State of the Industry Report - 2017 SOI

Landscape contractors are on target to turn a profit in 2017.

© Matt Collins

Landscape contractors who turned a profit in 2016 say they expect to end 2017 in the black and are hopeful this trend will continue. From a service that was unexpectedly popular, to new construction in their area, contractors discuss some of the reasons they were profitable, and when they usually turn a profit during the year.

Seal of approval.

Landscape Artistry had an annual revenue of approximately $341,000, which was an increase of about $100,000 over the prior year – a higher-than-normal leap, says Paul Ruggiero, owner.

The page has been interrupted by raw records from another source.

(** * EV charging model: battery state machine, recorder, daily optimizer
      and strategy runner of [ev_model], embedded from the Python source.

    Conventions of the embedding.
    - Python floats are read as exact rationals ([Q]); float [==] is [Qeq_bool],
      [<=] is [Qle_bool], [>] and [<] their negations.  Rounding and NaN are
      not modelled.
    - A timestamp ([datetime], [pd.Timestamp], [np.datetime64]) is the number of
      seconds since 1970-01-01T00:00 UTC, a [Z].
    - Objects that Python shares by reference (chargers and vehicles) live in
      an explicit heap ([gmap] from locations to objects).
    - A function that can raise returns a [Result]: the value it returns or
      the exception it raises.  controller.py reads the conversion factor
      through the global name [sim_Arguments], which the module never binds;
      the functions that read it take the state of that name as an argument
      and raise [NameError] when it is unbound, as it is in the sources. *)

From Stdlib Require Import QArith Qround Qminmax Lqa Lia List.
From Stdlib Require Import Sorting.Permutation Sorting.Sorted.
From stdpp Require Import base gmap strings list sorting.

Local Open Scope Z_scope.

(** ** Numeric helpers: Python comparison operators on floats *)

Definition Qgt_bool (a b : Q) : bool := negb (Qle_bool a b).
Definition Qlt_bool (a b : Q) : bool := negb (Qle_bool b a).

(** ** bricks.py: Schedule *)

Module Time.
(** Calendar reading of a timestamp.  1970-01-01 was a Thursday, and
    [datetime.weekday()] counts Monday as 0. *)
Definition SECONDS_PER_DAY : Z := 86400.
Definition date (t : Z) : Z := t / SECONDS_PER_DAY.
Definition time (t : Z) : Z := t mod SECONDS_PER_DAY.
Definition weekday (t : Z) : Z := (date t + 3) mod 7.
Definition hour (t : Z) : Z := time t / 3600.
(** [datetime.time(h, m)] as seconds after midnight. *)
Definition of_hm (h m : Z) : Z := h * 3600 + m * 60.
(** A timestamp from a day number and a time of day. *)
Definition at_day (d : Z) (tod : Z) : Z := d * SECONDS_PER_DAY + tod.
End Time.

Record Schedule := mkSchedule {
  arrival_time : Z;
  departure_time : Z;
  list_days : list Z
}.

(** [Schedule(arrival_time, departure_time, list_days)] with the dataclass
    defaults and [__post_init__]: a missing day list becomes Monday to Friday. *)
Definition Schedule_init (arrival departure : option Z)
    (days : option (list Z)) : Schedule :=
  {| arrival_time := default (Time.of_hm 8 0) arrival;
     departure_time := default (Time.of_hm 17 0) departure;
     list_days := default [0; 1; 2; 3; 4] days |}.

Definition is_plugged (s : Schedule) (current_dt : Z) : bool :=
  if bool_decide (Time.weekday current_dt ∈ list_days s)
  then (arrival_time s <=? Time.time current_dt)
       && (Time.time current_dt <=? departure_time s)
  else false.

Definition get_plugged_profile (s : Schedule) (timesteps : list Z) : list bool :=
  map (is_plugged s) timesteps.

(** ** bricks.py: Battery *)

Record Battery := mkBattery {
  current_soc : Q;
  target_soc : Q;
  battery_size : Q;
  schedule : Schedule;
  battery_losses : Q;
  initial_soc : Q
}.

Definition set_current_soc (b : Battery) (s : Q) : Battery :=
  {| current_soc := s;
     target_soc := target_soc b;
     battery_size := battery_size b;
     schedule := schedule b;
     battery_losses := battery_losses b;
     initial_soc := initial_soc b |}.

(** The dataclass constructor followed by [__post_init__].  The constructor's
    own [initial_soc] argument is overwritten there, so it is not taken. *)
Definition Battery_init (current target size : Q) (sch : Schedule)
    (losses : Q) : Battery :=
  let target' := if Qgt_bool target 1 then 1%Q else target in
  let current' := if Qgt_bool current 1 then 1%Q else current in
  {| current_soc := current';
     target_soc := target';
     battery_size := size;
     schedule := sch;
     battery_losses := losses;
     initial_soc := current' |}.
(* ===== verification/Prelude.v ===== *)
(** * Despatch: a verification development of the Go control plane

    Despatch is a webmail control plane: a Go server (src/cmd/server,
    src/internal) over SQLite that signs users in against a mail server, keeps
    accounts, sessions, second factors and registrations, indexes and sends
    mail through IMAP and SMTP, and provisions mailboxes.  This development
    models the server's own logic and proves what it promises.  All names of
    Go files below are relative to src/internal.

    ** How the program is put together

    HTTP requests pass the guards of middleware/http.go on the routes of
    api/router.go and reach a handler, which calls the service
    (service/*.go); the service calls the store (store/*.go), whose functions
    are SQL statements on one SQLite database, and the outside world: clock,
    random sources, mail servers, the PAM helper.  Background workers
    (workers/*.go) call the same service and store.

    ** How it is modelled

    The foundations, used by every component:
    - Prelude: record update, tactics, the hint database [despatch].
    - Unicode, GoStrings, GoStd, GoText, Json: the parts of Go's
      language and standard library the code uses, executable: UTF-8, the
      [strings] functions, SHA-256, base64, [strconv], encoding/json, and the
      leftmost-first matcher of [regexp].
    - Effects: Go errors as [GoErr], and the monad [M DB A] of the handlers: a
      [World] holds the database, a schedule of driver faults consumed by each
      statement, and counters into the oracles of [Env] (clock, UUIDs, random
      bytes, answers of outside services).  A Go function that returns
      [(T, error)] is an [M DB T]; [transaction] rolls back on any error.
      [spec] says that a handler moves the database along a relation, under
      every fault schedule; [keeps] and [runs] are Hoare-style rules for runs
      without faults.

    The account database ([Models.Database], thirteen tables of
    src/migrations) and the store on it:
    - Models: rows as records, tables as lists in insertion order, SQL
      statements as list functions that check the schema's unique keys, and the
      scalar functions of SQLite.
    - Users (with settings and registrations), Sessions (with audit log, rate
      counters and reset tokens), Mfa, MailAccounts: the functions of
      store/store.go and store/v2_store.go, one definition per Go function,
      under the Go name.

    The service on it (service/service.go unless named):
    - Host: the configuration and the code the service links against, with
      auth/ and util/crypto.go.
    - FeatureFlags (feature_flags.go and mfa_stage.go), Identity (normalisers
      and checks), Auth (sign-in, sessions, mail_accounts.go), Admin
      (registration, administration and first-run setup), Reset (password
      reset).

    The mail side, on [MailModels.MailDB], which adds the tables of drafts,
    queue, identities and indexed messages and a log of the calls made to mail
    servers:
    - MessageIds (mail/id.go), Threading (mail/threading.go), Provision
      (mail/provision_sql.go): pure functions and generated statements.
    - Drafts (store/v2_store.go: indexed messages, drafts and their queue),
      MailSenders (service/mail_sender.go), DraftSend (service/draft_send.go
      and the scheduled sends of workers/mail_workers.go): from a stored draft
      to the message that leaves, with its retries.

    The mail index, on [MailIndex.IndexDB], which adds to [OutboundDB] the
    tables of threads, attachments and sync states:
    - MailIndex (store/v2_store.go and sync_state.go): upserts, attachments,
      deletion and renaming of mailboxes, the rebuilding and refreshing of
      threads from messages.  MailSearch: the listings, filters and orders of
      one and of several accounts, and the search; the class
      [MailSearch.FullText] stands for SQLite's FTS5.
    - MailTriage (store/mail_triage.go, api/mail_triage.go,
      api/indexed_filters.go), on [MailTriage.TriageDB]: categories, tags,
      snoozes and reminders of conversations, and the listings of indexed and
      live messages that show, filter and order by them.

    Outbound campaigns, on [MailModels.OutboundDB], which adds the tables
    of campaigns, steps, enrollments, events, recipients, threads, suppressions
    and what is read of contacts and reply funnels:
    - OutboundStore: every statement of store/outbound.go.
    - Outbound: policies, templates, the classification of replies, steps and
      branches; GoFmt: [fmt], encoding/json of maps, SHA-1.
    - OutboundSenders, OutboundDispatch, OutboundReplies, OutboundLaunch: the
      rest of service/outbound.go, function by function: who sends, the
      dispatch of an enrollment and the worker's loop, incoming replies and
      actions by hand, preflight, launch and the playbooks.

    The software updater (update/*.go).  The server checks for releases and
    queues requests as files; a privileged worker serves them: it downloads,
    verifies and unpacks a release, moves its parts into the installation and
    puts the old ones back when the machine does not come up on them.
    - FileSystem: a tree of entries with kinds, modes and owners, and the
      system calls on it with their errors; GoTime: RFC 3339 and the instants
      it can write.  UpdateHost: [UpdateDB] (settings, files, calls made), the
      [Machine] of commands, HTTP answers, archives and signatures, and the
      functions of [os] as operations of the monad, each of which may fail.
    - UpdateModels (types.go, paths.go, dir_contract.go, state.go,
      request_queue.go), UpdateRuntime (runtime_probe.go, github.go),
      UpdateManager (manager.go): the server's side.
    - UpdateFiles (copies, swaps, extraction, the migration of .env),
      UpdateVerify (assets, checksums, signatures, the prepared payload),
      UpdateApply (applyRelease with its rollback, part by part), UpdateWorker
      (runWorker and the loop of workers/update_workers.go): the worker's side,
      all of worker.go.

    The edges:
    - RateLimit (rate/memory.go), Middleware (middleware/), Routes (the whole
      route table of api/router.go with the guards of every route).
    - SignIn (api/router.go, router_v2.go, json_decode.go): requests, answers
      and cookies; the handlers of password and passkey sign-in, of sign-out and
      of password reset; trusted devices.  SecondFactors (api/router_v2.go):
      verifying and setting up second factors, approvals by another device, the
      devices and sessions of a user.  The mail security service, otp, qrcode
      and url.Parse are the class [Outside].
    - PamHelper (pamreset/helper.go): both ends of the socket protocol of the
      privileged helper that changes system passwords.

    ** What is proved

    - Lifecycle states the abstract machine: how each table may change in one
      step.  StoreRefinement and ServiceRefinement prove that every store
      function and every handler refines it under every fault schedule;
      ServiceRefinement also composes handlers into request histories, and
      Safety draws the
      consequences for all histories: setup is final, no privilege escalation,
      tokens are single use, suspension and (once the session was looked up)
      logout are final, decisions are final, keys stay unique, the audit log
      only grows.
    - AuthFacts, MfaFacts, RegistrationFacts, ResetFacts, ServiceFacts: the
      functional behaviour of single handlers, on success and on every refusal.
    - SignInFacts: every handler of SignIn and SecondFactors moves the database
      along steps of the same abstract machine; a session becomes verified only
      with the evidence its endpoint asks for, a passkey opens sessions of its
      owner only, mailed codes can be guessed five times and recovery codes spent
      once.  [password_is_enough] runs the gap: a session at mfa_required gets
      past the guards by acknowledging its recovery codes.
    - SenderFacts, ScheduledFacts: a message leaves only under an address of
      its user's own; the worker sends a queued draft at most three times
      while no statement on the database fails.
    - OutboundFacts, OutboundRules, OutboundTypes: the worker writes to nobody
      who is suppressed, an unsubscribe is for good while nobody lifts a
      suppression, replies halt a sequence, blocked launches change nothing,
      steps cannot be put in another order, and every request keeps the tables
      typed: kinds, statuses and all unique keys.
    - MailIndexFacts, MailTriage: refreshing threads agrees with rebuilding
      them; a change of conversations touches no other and can be cleared
      without a trace; a reminder is reported once; a listing of the index ends
      after its first batch.
    - UpdateTree, UpdateConfined: an operation is [confined] to areas of the
      file system when it changes nothing outside them, under any faults;
      UpdateRollback, UpdateRestore, UpdateUndo, UpdateStage: what every step of
      applyRelease leaves, from which UpdateSafety proves that an update that is
      rolled back has restored every part, and that preparing a release writes
      only in the work directory, whatever the archive holds.  UpdateServer:
      the server writes only in the updater's base directory, and what it
      accepts lies in the queue.  UpdateQueue: a served request leaves the
      queue; the lock excludes and is released; nothing is
      unpacked that was not verified; the health check ends.  UpdateAtomic: a
      JSON file is the old or the new one, whatever fails, and the worker reads
      the request that the server wrote.
    - In the component files: round trips of identifiers, frames and JSON;
      the limiter's equivalence with counters that are never collected, and
      its bound; the policy every route enforces; termination of the subject
      normaliser; statements that carry values only as arguments.
    - Facts the code refutes are proved as examples next to the theorems.
    Sample is a concrete deployment, OutboundFacts holds a concrete campaign and
    UpdateCases a concrete machine with a release, on which the witnesses run.

    ** Fuel

    [Threading.strip_loop] answers [None] when its fuel runs out; it gets one
    turn more than the subject has runes, and [subject_loop_terminates] proves
    that this and any greater fuel ends it.  The JSON parser gets
    twice the length of its input plus one, and [json_struct_back] that it
    reads what was written; [GoText.iterate] gets the length of the text, as
    an iteration that matches nothing stops the repetition.
    [UpdateApply.poll_health] gets 34 rounds of 1.2 s for its 40 s, and
    [health_check_ends] that they are enough while the clock keeps up with the
    pauses; following symbolic links has the 40 steps of Linux.  One round is
    enough for [MailTriage.queryIndexedMessages], which
    [index_listing_ends_after_one_batch] proves.

    ** What is not modelled

    - Foreign keys, their checks and their cascades: the server opens its
      database without them, and the migrations it runs at every start switch
      them on for the one pooled connection they run on, until it is replaced;
      the statements modelled are those of the other connections.
    - Failures of RowsAffected, cancellation of contexts and log lines.  Each
      statement is atomic and a handler runs without another one between its
      statements; histories interleave whole requests.  The deadlines of the
      sockets of the password helper.
    - Inside library parameters: argon2, AES-GCM, net/mail, MIME words, the
      time zone database, gzip, tar, ed25519; path matching of the router is
      the library's.  Commands and HTTP servers answer as the [Machine] says.
    - File system: intermediate symbolic links are not resolved, hard links and
      file descriptors that outlive a rename do not occur; other programs write
      only at the paths called [foreign].  Times are written in UTC and the
      texts of JSON and time parsing errors are not kept.
    - Times are instants in nanoseconds without a bound.
    - Previews of messages, [CreateDraft] and [UpdateDraft] (which store JSON
      snapshots), the HTTP handlers of mail, contacts, campaigns, setup and
      administration, IMAP and SMTP connections, mail rules,
      the writing of contacts and reply funnels, reading the configuration,
      database bootstrap, the Rust services and the web client.  [EnsureAdmin],
      called at startup, is not one of the requests of a history.

    Planned next: the synchronisation of the mail index, contacts, rules and
    reply funnels. *)

From stdpp Require Export relations base list strings option numbers.
From Stdlib Require Export ZArith Lia Bool.
From Stdlib Require Import Permutation.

“Each year it seems to get a little bit better,” Ruggiero says. “I’m already up 11 percent (this year) over last year at this time. I know I have a couple of really good size jobs coming in. I’d say probably 20 percent, again, is what I’m hoping for.” Landscape Artistry is a design/build company primarily providing hardscaping, along with a small amount of landscape installation and maintenance in the Stevensville, Maryland, area. Customers are mostly residential and all of the work is subcontracted out. Ruggiero is the only full-time employee.

Ruggiero has been in the industry for 20 years and started by offering landscape maintenance. He later began focusing on design/build. He hopes to earn $400,000 in annual revenue in 2017 and bringing on a second subcontractor has helped with building revenue, he says.

When looking at his 2017 numbers, Ruggiero has already noticed an interesting trend. Revenue is up 966 percent with one service – cleaning and sealing of pavers.

“It seems like I’m the only company in my area that does cleaning and sealing of pavers,” he says. “I’m not physically going after that market, but it just seems like that’s taken off.”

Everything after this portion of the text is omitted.